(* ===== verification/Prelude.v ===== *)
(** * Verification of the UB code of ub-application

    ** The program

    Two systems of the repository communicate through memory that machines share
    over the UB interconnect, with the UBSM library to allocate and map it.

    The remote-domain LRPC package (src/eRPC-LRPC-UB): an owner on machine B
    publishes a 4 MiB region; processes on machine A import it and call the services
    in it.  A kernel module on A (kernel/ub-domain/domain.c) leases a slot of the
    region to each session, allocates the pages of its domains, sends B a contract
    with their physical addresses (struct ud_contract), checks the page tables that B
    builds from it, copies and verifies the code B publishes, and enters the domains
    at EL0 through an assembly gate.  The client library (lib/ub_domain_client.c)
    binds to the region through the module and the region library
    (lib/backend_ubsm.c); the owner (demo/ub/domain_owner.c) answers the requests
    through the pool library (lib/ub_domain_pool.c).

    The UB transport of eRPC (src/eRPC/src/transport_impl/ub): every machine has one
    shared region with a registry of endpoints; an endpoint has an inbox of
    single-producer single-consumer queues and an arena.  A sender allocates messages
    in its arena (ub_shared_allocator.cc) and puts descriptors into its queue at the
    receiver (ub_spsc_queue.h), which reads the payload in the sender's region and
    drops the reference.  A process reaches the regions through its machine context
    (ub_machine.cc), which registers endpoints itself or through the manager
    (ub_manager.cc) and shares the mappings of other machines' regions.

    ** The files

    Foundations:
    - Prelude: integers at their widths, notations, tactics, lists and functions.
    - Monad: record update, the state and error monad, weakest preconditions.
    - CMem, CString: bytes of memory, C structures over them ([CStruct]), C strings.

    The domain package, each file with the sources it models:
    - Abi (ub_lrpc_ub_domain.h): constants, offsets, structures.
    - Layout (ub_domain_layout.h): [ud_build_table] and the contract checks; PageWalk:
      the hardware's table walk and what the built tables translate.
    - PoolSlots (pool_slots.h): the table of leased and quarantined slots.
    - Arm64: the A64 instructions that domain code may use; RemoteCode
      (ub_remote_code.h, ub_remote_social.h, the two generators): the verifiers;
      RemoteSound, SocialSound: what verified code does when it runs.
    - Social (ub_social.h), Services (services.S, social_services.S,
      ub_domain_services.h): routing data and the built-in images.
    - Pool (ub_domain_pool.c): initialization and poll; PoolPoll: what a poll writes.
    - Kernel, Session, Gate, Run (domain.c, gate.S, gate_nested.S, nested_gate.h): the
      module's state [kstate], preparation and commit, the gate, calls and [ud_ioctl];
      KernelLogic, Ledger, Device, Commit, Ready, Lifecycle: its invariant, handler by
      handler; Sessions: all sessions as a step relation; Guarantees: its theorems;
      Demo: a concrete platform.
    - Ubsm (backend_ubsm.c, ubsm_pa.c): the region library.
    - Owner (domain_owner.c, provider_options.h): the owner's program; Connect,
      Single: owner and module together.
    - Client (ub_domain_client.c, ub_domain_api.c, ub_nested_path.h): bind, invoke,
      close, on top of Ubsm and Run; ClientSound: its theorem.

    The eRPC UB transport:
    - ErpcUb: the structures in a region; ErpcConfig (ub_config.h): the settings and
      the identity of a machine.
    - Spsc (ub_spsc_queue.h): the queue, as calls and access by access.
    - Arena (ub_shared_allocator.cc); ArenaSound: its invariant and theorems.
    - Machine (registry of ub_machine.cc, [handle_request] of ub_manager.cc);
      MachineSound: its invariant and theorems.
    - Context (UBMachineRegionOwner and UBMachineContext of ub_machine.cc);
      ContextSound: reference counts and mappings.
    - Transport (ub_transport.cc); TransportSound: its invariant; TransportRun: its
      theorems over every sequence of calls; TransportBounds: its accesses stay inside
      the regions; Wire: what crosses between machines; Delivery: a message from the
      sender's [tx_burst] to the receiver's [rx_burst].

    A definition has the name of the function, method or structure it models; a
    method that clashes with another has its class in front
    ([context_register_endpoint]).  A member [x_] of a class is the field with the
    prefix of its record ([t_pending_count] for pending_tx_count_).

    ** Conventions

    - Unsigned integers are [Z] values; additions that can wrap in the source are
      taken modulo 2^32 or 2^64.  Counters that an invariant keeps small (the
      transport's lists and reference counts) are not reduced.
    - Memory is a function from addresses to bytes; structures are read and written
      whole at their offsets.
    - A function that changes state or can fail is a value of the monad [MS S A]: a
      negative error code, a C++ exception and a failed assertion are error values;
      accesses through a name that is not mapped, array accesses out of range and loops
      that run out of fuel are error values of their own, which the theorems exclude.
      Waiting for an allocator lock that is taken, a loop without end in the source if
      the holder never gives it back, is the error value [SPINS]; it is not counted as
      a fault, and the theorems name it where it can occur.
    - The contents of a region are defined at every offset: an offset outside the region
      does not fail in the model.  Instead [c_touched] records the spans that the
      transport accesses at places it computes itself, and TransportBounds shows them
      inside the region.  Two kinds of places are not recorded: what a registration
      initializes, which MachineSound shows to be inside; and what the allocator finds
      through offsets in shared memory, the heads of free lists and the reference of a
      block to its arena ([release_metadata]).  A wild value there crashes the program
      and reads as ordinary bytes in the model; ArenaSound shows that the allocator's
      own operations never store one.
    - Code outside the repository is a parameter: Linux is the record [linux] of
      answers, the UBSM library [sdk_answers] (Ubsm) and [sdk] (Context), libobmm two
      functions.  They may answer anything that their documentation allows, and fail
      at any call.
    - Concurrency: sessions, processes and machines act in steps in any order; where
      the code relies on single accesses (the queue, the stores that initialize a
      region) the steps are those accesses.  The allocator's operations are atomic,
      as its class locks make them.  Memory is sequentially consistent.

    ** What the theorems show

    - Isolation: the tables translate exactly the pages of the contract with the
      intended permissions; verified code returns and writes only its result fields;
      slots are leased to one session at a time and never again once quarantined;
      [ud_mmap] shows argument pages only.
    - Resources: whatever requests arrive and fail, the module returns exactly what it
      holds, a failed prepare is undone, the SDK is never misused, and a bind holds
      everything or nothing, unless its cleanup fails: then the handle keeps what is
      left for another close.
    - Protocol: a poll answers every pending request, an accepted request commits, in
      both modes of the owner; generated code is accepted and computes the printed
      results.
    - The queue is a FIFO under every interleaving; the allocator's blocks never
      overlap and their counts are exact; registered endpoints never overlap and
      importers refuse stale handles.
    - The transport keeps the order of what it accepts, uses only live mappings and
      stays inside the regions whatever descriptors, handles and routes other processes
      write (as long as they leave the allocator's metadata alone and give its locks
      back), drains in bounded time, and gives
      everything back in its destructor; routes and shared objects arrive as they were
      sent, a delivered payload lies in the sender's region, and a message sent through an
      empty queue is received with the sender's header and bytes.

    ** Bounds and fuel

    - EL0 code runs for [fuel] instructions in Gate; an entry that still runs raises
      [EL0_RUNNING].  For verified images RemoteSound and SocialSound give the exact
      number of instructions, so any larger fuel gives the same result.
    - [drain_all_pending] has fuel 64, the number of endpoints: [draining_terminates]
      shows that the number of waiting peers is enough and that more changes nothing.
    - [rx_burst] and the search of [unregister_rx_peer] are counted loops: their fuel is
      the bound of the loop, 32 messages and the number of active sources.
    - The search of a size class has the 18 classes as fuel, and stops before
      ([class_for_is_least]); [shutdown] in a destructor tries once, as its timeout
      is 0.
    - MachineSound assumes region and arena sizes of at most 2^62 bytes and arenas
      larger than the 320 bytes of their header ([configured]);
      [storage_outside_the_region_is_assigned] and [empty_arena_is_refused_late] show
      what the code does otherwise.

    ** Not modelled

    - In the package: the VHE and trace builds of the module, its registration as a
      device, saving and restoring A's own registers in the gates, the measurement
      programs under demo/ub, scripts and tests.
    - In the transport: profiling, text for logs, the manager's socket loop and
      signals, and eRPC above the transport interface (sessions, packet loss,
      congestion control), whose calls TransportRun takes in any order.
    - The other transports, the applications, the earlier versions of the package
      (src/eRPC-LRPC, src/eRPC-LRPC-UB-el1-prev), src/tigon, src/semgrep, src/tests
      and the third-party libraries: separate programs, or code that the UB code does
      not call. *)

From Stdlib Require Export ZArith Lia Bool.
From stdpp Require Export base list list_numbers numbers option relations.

▬▬▬

Retype the records above, but only those lines that fall between the line containing "whole at their offsets." and the line containing "accesses through a", with both of those lines included, exactly as written.

→ Response box:
      whole at their offsets.
    - A function that changes state or can fail is a value of the monad [MS S A]: a
      negative error code, a C++ exception and a failed assertion are error values;
      accesses through a name that is not mapped, array accesses out of range and loops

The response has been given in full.